Information: Begin

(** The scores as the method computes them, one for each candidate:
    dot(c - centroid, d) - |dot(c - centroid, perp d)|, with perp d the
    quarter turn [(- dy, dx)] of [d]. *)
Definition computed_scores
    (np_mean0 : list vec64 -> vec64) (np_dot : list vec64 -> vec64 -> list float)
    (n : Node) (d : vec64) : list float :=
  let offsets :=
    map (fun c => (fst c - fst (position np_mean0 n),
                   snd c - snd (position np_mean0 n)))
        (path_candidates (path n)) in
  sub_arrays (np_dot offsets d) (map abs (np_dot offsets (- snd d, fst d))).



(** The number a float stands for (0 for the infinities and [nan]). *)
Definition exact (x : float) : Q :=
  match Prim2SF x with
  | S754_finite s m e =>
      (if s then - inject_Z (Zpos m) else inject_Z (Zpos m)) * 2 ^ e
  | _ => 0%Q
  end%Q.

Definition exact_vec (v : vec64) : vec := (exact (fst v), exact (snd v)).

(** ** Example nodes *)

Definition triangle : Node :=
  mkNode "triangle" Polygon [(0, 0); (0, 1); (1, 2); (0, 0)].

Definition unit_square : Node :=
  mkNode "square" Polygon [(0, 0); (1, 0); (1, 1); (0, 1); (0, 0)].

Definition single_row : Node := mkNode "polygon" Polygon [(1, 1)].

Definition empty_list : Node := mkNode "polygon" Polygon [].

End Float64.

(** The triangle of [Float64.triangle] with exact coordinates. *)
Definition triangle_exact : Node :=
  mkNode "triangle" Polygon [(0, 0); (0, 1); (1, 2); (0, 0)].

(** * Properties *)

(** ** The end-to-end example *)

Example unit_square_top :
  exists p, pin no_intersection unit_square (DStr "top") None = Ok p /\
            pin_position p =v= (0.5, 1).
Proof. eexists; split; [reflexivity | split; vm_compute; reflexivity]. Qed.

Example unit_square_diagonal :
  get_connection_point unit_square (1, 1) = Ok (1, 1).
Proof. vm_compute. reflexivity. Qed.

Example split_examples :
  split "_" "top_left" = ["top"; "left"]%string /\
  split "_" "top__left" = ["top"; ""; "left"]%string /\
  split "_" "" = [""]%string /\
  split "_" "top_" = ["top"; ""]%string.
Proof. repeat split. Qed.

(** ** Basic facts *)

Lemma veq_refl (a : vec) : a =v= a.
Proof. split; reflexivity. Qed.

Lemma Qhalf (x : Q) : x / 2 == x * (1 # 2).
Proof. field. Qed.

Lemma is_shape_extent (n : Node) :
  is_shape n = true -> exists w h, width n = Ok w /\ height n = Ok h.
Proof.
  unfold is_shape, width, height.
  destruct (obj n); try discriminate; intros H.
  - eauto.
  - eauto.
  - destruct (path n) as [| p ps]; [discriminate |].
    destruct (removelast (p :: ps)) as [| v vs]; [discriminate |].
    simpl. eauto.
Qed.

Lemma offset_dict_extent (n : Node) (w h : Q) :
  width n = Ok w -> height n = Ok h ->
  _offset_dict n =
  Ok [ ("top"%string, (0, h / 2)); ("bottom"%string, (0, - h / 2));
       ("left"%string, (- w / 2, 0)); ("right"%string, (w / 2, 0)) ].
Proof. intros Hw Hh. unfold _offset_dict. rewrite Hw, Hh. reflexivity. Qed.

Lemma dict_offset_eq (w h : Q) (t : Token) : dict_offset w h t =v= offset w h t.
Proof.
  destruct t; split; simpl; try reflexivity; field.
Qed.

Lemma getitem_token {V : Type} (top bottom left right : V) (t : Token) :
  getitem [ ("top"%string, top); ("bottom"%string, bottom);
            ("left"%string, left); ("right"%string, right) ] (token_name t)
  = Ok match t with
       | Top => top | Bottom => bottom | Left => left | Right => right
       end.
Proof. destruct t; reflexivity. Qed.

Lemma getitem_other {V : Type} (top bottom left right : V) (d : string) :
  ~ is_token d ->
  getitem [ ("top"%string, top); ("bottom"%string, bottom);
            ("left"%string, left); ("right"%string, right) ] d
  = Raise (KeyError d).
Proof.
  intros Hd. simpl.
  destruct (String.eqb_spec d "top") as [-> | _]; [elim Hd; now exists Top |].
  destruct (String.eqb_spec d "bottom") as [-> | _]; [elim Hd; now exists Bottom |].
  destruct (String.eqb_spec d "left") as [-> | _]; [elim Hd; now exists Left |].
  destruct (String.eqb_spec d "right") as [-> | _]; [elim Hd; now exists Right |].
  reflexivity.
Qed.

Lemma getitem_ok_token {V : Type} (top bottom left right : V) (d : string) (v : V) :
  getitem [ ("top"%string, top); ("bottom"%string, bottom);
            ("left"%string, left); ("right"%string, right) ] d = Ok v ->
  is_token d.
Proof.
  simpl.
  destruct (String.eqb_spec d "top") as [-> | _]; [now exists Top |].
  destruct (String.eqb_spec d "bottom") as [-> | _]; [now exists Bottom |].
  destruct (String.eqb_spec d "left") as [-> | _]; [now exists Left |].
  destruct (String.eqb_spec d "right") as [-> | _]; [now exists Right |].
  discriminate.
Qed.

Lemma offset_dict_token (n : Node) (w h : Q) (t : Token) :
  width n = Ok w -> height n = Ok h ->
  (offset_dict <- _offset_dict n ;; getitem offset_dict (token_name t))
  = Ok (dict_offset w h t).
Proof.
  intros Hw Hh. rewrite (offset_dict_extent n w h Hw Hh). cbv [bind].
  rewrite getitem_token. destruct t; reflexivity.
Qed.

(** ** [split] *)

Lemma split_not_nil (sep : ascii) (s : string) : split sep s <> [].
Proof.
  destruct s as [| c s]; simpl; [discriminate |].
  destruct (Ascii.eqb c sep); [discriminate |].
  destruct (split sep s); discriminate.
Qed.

Information: End
Information: Begin

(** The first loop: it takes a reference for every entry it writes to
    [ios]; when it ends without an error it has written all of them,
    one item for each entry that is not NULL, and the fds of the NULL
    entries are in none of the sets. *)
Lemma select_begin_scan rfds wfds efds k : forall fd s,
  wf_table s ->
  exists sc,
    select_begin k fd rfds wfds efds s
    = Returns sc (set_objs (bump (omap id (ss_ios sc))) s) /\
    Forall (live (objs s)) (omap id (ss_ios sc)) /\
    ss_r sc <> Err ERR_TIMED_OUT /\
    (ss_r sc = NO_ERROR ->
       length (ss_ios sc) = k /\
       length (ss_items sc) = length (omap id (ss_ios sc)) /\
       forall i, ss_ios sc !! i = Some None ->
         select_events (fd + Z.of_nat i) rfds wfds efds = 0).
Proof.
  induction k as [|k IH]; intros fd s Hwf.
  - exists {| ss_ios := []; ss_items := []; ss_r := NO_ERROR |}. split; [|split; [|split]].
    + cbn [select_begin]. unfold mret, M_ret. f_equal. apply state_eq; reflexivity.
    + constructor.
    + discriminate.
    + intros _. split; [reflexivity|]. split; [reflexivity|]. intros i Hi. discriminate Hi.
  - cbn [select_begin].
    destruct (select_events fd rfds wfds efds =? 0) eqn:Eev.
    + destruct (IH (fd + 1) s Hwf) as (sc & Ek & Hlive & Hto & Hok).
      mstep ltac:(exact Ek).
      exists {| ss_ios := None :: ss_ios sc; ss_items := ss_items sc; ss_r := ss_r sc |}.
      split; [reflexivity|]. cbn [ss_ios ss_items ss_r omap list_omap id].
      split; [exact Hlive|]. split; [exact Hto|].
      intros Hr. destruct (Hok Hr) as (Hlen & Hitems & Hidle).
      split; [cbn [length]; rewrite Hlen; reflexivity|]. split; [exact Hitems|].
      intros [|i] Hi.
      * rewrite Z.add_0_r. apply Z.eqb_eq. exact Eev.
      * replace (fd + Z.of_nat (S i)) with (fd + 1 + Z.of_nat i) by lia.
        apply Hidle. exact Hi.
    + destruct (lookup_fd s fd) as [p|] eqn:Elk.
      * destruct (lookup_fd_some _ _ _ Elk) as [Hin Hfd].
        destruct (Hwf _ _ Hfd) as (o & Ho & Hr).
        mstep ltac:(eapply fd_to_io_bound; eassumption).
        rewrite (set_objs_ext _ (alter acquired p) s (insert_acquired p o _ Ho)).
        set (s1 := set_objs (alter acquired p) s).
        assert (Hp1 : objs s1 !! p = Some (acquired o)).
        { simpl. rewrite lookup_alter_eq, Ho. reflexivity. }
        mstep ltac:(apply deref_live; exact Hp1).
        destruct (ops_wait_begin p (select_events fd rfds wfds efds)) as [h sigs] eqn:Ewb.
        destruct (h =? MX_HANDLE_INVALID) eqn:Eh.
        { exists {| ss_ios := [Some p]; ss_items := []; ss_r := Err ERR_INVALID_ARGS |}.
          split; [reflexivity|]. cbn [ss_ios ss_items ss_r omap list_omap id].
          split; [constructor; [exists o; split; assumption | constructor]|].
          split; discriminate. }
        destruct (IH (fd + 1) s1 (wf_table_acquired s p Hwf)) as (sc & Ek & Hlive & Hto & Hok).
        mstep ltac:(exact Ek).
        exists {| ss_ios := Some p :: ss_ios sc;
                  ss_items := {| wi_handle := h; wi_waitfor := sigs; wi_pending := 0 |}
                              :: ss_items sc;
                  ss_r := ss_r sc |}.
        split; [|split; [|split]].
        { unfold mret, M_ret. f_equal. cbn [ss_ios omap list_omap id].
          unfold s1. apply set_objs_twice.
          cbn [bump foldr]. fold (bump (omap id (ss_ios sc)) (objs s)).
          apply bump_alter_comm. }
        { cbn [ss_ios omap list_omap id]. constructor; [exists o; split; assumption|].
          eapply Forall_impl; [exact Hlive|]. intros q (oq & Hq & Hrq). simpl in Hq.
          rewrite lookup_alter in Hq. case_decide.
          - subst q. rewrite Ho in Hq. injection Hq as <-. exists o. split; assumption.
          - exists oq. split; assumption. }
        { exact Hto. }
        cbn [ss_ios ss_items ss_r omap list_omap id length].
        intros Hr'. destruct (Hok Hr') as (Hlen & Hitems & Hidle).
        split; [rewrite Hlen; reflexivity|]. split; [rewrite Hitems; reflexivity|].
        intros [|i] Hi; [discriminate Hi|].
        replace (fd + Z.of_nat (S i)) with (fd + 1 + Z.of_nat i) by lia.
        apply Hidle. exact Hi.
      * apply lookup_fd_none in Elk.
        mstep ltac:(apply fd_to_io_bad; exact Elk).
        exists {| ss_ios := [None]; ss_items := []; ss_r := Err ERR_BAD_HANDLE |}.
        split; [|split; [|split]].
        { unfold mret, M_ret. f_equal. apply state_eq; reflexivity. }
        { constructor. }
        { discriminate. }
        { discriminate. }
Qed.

Information: End
Information: Begin

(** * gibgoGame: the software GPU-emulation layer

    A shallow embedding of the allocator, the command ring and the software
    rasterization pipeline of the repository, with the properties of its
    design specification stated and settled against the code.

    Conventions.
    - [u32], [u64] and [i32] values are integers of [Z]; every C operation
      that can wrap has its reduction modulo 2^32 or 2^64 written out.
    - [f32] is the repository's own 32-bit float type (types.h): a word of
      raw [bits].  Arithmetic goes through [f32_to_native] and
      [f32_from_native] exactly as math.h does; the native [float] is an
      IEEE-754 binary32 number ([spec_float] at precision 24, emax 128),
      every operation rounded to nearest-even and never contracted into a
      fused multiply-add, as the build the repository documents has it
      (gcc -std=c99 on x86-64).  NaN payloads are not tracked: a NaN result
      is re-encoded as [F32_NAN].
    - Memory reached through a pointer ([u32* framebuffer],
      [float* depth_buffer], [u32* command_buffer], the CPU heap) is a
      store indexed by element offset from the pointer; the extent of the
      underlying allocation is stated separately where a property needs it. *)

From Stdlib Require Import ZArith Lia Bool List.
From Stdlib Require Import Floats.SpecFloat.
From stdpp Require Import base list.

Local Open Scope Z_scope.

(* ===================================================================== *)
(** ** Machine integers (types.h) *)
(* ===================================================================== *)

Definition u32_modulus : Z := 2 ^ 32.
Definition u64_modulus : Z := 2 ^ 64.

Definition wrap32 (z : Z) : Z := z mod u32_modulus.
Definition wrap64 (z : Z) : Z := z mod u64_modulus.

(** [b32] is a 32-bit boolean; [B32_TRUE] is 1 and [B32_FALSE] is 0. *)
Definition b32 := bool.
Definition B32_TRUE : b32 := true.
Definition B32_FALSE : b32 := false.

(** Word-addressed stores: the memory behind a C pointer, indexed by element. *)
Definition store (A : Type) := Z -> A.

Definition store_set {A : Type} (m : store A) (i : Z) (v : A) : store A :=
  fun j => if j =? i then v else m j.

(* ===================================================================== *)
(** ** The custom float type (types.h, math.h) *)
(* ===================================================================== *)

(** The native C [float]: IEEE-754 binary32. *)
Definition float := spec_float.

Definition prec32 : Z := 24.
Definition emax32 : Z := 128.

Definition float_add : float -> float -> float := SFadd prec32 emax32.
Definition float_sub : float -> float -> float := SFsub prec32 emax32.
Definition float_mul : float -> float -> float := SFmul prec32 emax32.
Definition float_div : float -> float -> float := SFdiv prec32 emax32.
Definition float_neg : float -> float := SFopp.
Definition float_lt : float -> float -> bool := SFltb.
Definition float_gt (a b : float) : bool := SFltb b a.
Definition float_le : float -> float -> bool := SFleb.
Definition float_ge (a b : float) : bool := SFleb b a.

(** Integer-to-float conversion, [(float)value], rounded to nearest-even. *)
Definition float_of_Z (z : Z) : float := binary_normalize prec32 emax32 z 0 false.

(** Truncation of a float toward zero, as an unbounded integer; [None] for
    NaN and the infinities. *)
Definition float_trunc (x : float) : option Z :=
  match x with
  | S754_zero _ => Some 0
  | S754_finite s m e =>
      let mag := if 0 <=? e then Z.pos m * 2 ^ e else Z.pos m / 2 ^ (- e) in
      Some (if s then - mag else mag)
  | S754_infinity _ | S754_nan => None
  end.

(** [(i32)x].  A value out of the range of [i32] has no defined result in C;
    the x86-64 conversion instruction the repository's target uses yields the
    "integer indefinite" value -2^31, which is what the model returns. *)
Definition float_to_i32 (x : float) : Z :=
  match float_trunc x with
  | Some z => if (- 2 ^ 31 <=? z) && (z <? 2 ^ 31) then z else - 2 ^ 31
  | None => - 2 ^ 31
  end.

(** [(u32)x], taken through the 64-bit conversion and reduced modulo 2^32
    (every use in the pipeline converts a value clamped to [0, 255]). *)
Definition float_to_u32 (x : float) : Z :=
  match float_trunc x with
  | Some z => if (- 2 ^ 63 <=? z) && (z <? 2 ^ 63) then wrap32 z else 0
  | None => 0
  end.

Information: End

* _Task prompt_: The range runs from the line with "(** The scores" up to and including the line with "End Float64." in the listing above; please write out exactly those lines and nothing more.

* _Exercise answer_:
(** The scores as the method computes them, one for each candidate:
    dot(c - centroid, d) - |dot(c - centroid, perp d)|, with perp d the
    quarter turn [(- dy, dx)] of [d]. *)
Definition computed_scores
    (np_mean0 : list vec64 -> vec64) (np_dot : list vec64 -> vec64 -> list float)
    (n : Node) (d : vec64) : list float :=
  let offsets :=
    map (fun c => (fst c - fst (position np_mean0 n),
                   snd c - snd (position np_mean0 n)))
        (path_candidates (path n)) in
  sub_arrays (np_dot offsets d) (map abs (np_dot offsets (- snd d, fst d))).



(** The number a float stands for (0 for the infinities and [nan]). *)
Definition exact (x : float) : Q :=
  match Prim2SF x with
  | S754_finite s m e =>
      (if s then - inject_Z (Zpos m) else inject_Z (Zpos m)) * 2 ^ e
  | _ => 0%Q
  end%Q.

Definition exact_vec (v : vec64) : vec := (exact (fst v), exact (snd v)).

(** ** Example nodes *)

Definition triangle : Node :=
  mkNode "triangle" Polygon [(0, 0); (0, 1); (1, 2); (0, 0)].

Definition unit_square : Node :=
  mkNode "square" Polygon [(0, 0); (1, 0); (1, 1); (0, 1); (0, 0)].

Definition single_row : Node := mkNode "polygon" Polygon [(1, 1)].

Definition empty_list : Node := mkNode "polygon" Polygon [].

End Float64.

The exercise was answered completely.